Do you know my function?

$\begin{aligned} f(z) &= \frac{1}{2} z^2 \\ &= \frac{1}{2} (x + i y)^2 \\ &= \frac{1}{2} (x^2 - y^2) + i x y \end{aligned}$ Coordinate lines $x = \text{const}$ and $y = \text{const}$ are parabolas or square roots. For the example $y = 1$ gives the image of the coordinate line $(u, v) = (\frac{1}{2} (x^2 - 1), x)$ , such that $v = \pm \sqrt{2 u + 1}$ . $\begin{aligned} f(z) &= \left(\frac{1}{2} + 2 i \right) z \\ &= \left(\frac{1}{2} + 2 i\right) (x + i y) \\ &= \left(\frac{1}{2}x - 2 y\right) + i \left(2 x + \frac{1}{2} y\right) \end{aligned}$ Coordinate lines remain straight lines.

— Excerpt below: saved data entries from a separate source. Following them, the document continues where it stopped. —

(** * A shallow embedding of the PPU core of the alphanes NES emulator
    ([src/ppu.cpp]): register interface, video-memory mapping, the
    background/sprite pipelines, the pixel compositor and the beat driver. *)

From Stdlib Require Import ZArith Bool List Lia.
Import ListNotations.
Open Scope Z_scope.

(** ** Bit-packed registers

    The source overlays named bitfields [RegBit<offset,length>] on raw
    words.  A field is read by shifting and masking; assigning a field
    truncates the value to the field's width and leaves the other bits of
    the word alone. *)

Record RegBit := mkRegBit { rb_off : Z; rb_len : Z }.

Definition bits (w off n : Z) : Z := Z.land (Z.shiftr w off) (Z.ones n).

Definition setbits (w off n v : Z) : Z :=
  Z.lor (Z.land w (Z.lnot (Z.shiftl (Z.ones n) off)))
        (Z.shiftl (Z.land v (Z.ones n)) off).

Definition get (f : RegBit) (w : Z) : Z := bits w (rb_off f) (rb_len f).
Definition put (f : RegBit) (v w : Z) : Z := setbits w (rb_off f) (rb_len f) v.
(** C++ truth value of a field. *)
Definition flag (f : RegBit) (w : Z) : bool := negb (get f w =? 0).
(** [++field]: the incremented field, wrapping at its width. *)
Definition incr (f : RegBit) (w : Z) : Z := put f (get f w + 1) w.

(** Modelled from the spec: the layout of [union regtype reg], declared in
    the header [nes.h], which is not part of the sources.  The eight-bit
    ports sysctrl, dispctrl, status and OAMaddr are packed in one 32-bit
    word, each with the named bits the spec lists in section 3 (status: sprite
    overflow, sprite-0 hit and InVBlank in its upper 3 bits; OAMdata and
    OAMindex are the low 2 and high 6 bits of OAMaddr). *)
Module Regtype.
Definition value      := mkRegBit 0 32.
Definition sysctrl    := mkRegBit 0 8.
Definition dispctrl   := mkRegBit 8 8.
Definition status     := mkRegBit 16 8.
Definition OAMaddr    := mkRegBit 24 8.
Definition BaseNTA    := mkRegBit 0 2.
Definition Inc        := mkRegBit 2 1.
Definition SPaddr     := mkRegBit 3 1.
Definition BGaddr     := mkRegBit 4 1.
Definition SPsize     := mkRegBit 5 1.
Definition SlaveFlag  := mkRegBit 6 1.
Definition NMIenabled := mkRegBit 7 1.
Definition Grayscale  := mkRegBit 8 1.
Definition ShowBG8    := mkRegBit 9 1.
Definition ShowSP8    := mkRegBit 10 1.
Definition ShowBG     := mkRegBit 11 1.
Definition ShowSP     := mkRegBit 12 1.
Definition ShowBGSP   := mkRegBit 11 2.
Definition EmpRGB     := mkRegBit 13 3.
Definition SPoverflow := mkRegBit 21 1.
Definition SP0hit     := mkRegBit 22 1.
Definition InVBlank   := mkRegBit 23 1.
Definition OAMdata    := mkRegBit 24 2.
Definition OAMindex   := mkRegBit 26 6.
End Regtype.

(** Modelled from the spec: the layout of [union scrolltype scroll, vaddr]
    (header [nes.h], not part of the sources).  Fine-X occupies the low 3
    bits, separate from the 15-bit address [raw] = fine-Y | nametable-V |
    nametable-H | coarse-Y | coarse-X.  The first port-6 write fills the
    high part of the address ([vaddrhi]), the second its low 8 bits
    ([vaddrlo]); the first port-5 write ([xscroll]) holds fine-X and
    coarse-X. *)
Module Scrolltype.
Definition raw       := mkRegBit 3 15.
Definition xscroll   := mkRegBit 0 8.
Definition xfine     := mkRegBit 0 3.
Definition xcoarse   := mkRegBit 3 5.
Definition ycoarse   := mkRegBit 8 5.
Definition basenta   := mkRegBit 13 2.
Definition basenta_h := mkRegBit 13 1.
Definition basenta_v := mkRegBit 14 1.
Definition yfine     := mkRegBit 15 3.
Definition vaddrlo   := mkRegBit 3 8.
Definition vaddrhi   := mkRegBit 11 7.
End Scrolltype.

(** ** State *)

(** One entry of the secondary / tertiary OAM. *)
Module Sprite.
Record t := mk {
  sprindex : Z;
  y : Z;
  index : Z;
  attr : Z;
  x : Z;
  pattern : Z
}.

Definition set_sprindex (v : Z) (s : t) : t :=
  {| sprindex := v; y := y s; index := index s; attr := attr s; x := x s; pattern := pattern s |}.
Definition set_y (v : Z) (s : t) : t :=
  {| sprindex := sprindex s; y := v; index := index s; attr := attr s; x := x s; pattern := pattern s |}.
Definition set_index (v : Z) (s : t) : t :=
  {| sprindex := sprindex s; y := y s; index := v; attr := attr s; x := x s; pattern := pattern s |}.
Definition set_attr (v : Z) (s : t) : t :=
  {| sprindex := sprindex s; y := y s; index := index s; attr := v; x := x s; pattern := pattern s |}.
Definition set_x (v : Z) (s : t) : t :=
  {| sprindex := sprindex s; y := y s; index := index s; attr := attr s; x := v; pattern := pattern s |}.
Definition set_pattern (v : Z) (s : t) : t :=
  {| sprindex := sprindex s; y := y s; index := index s; attr := attr s; x := x s; pattern := v |}.
End Sprite.

Inductive Mode := NTSC | PAL.

(** Modelled from the spec: the video memory of the cartridge collaborator
    ([nes_->gamepak()], not part of the sources).  [chr_banks] and [Nta]
    map the eight 1 KiB pattern slots and the four 1 KiB nametable slots
    to base offsets in the pattern memory [chr] and the nametable RAM
    [NRAM]; the mapper controls these tables (mirroring, bank switching). *)
Record Gamepak := mkGamepak {
  chr_banks : Z -> Z;
  chr : Z -> Z;
  Nta : Z -> Z;
  NRAM : Z -> Z
}.

(** Calls made by the PPU to its collaborators that have a host-visible
    effect only. *)
Inductive Event := OnRender | OnVerticalBlank.

(** The members of class [Ppu]. *)
Record Ppu := mkPpu {
  reg : Z;
  scroll : Z;
  vaddr : Z;
  offset_toggle_ : bool;
  read_buffer : Z;
  open_bus_ : Z;
  open_bus_decay_timer : Z;
  VBlankState : Z;
  scanline : Z;
  x : Z;
  scanline_end : Z;
  cycle_counter : Z;
  even_odd_toggle : bool;
  cycles : Z;
  palette : Z -> Z;
  OAM : Z -> Z;
  OAM2 : Z -> Sprite.t;
  OAM3 : Z -> Sprite.t;
  sprinpos : Z;
  sproutpos : Z;
  sprrenpos : Z;
  sprtmp : Z;
  pat_addr : Z;
  ioaddr : Z;
  tilepat : Z;
  tileattr : Z;
  bg_shift_pat : Z;
  bg_shift_attr : Z;
  mode_ : Mode
}.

The coordinate net is only rotated and stretched by a constant factor. $\begin{aligned} f(z) &= \frac{1}{z} \\ &= \frac{1}{x + i y} \\ &= \frac{1}{x + i y} \cdot \frac{x - i y}{x - i y} \\ &= \frac{x}{x^2 + y^2} - \frac{i y}{x^2 + y^2} \end{aligned}$ The complex plane is virtually inverted by this mapping. Points at infinity are mapped to the origin so that all coordinate lines intersect here. In addition, all coordinate lines are mapped to circles (can you proof this?). $\begin{aligned} f(z) &= \cos(z) \\ &= \frac{1}{2} (\text{e}^{i (x + i y)} + \text{e}^{-i (x + i y)}) \\ &= \frac{1}{2} (\text{e}^{-y + i x} + \text{e}^{y - i x}) \\ &= \frac{1}{2} (\text{e}^{-y}(\cos(x) + i \sin(x)) + \text{e}^{y} (\cos(x) - i \sin(x))) \\ &= \cos(x) \cosh(y) - i \sin(x) \sinh(y) \end{aligned}$ The coordinate lines $y = \text {const}$ are ellipses with semi-axes $a = \cosh (y)$ and $b = \sinh (y)$ .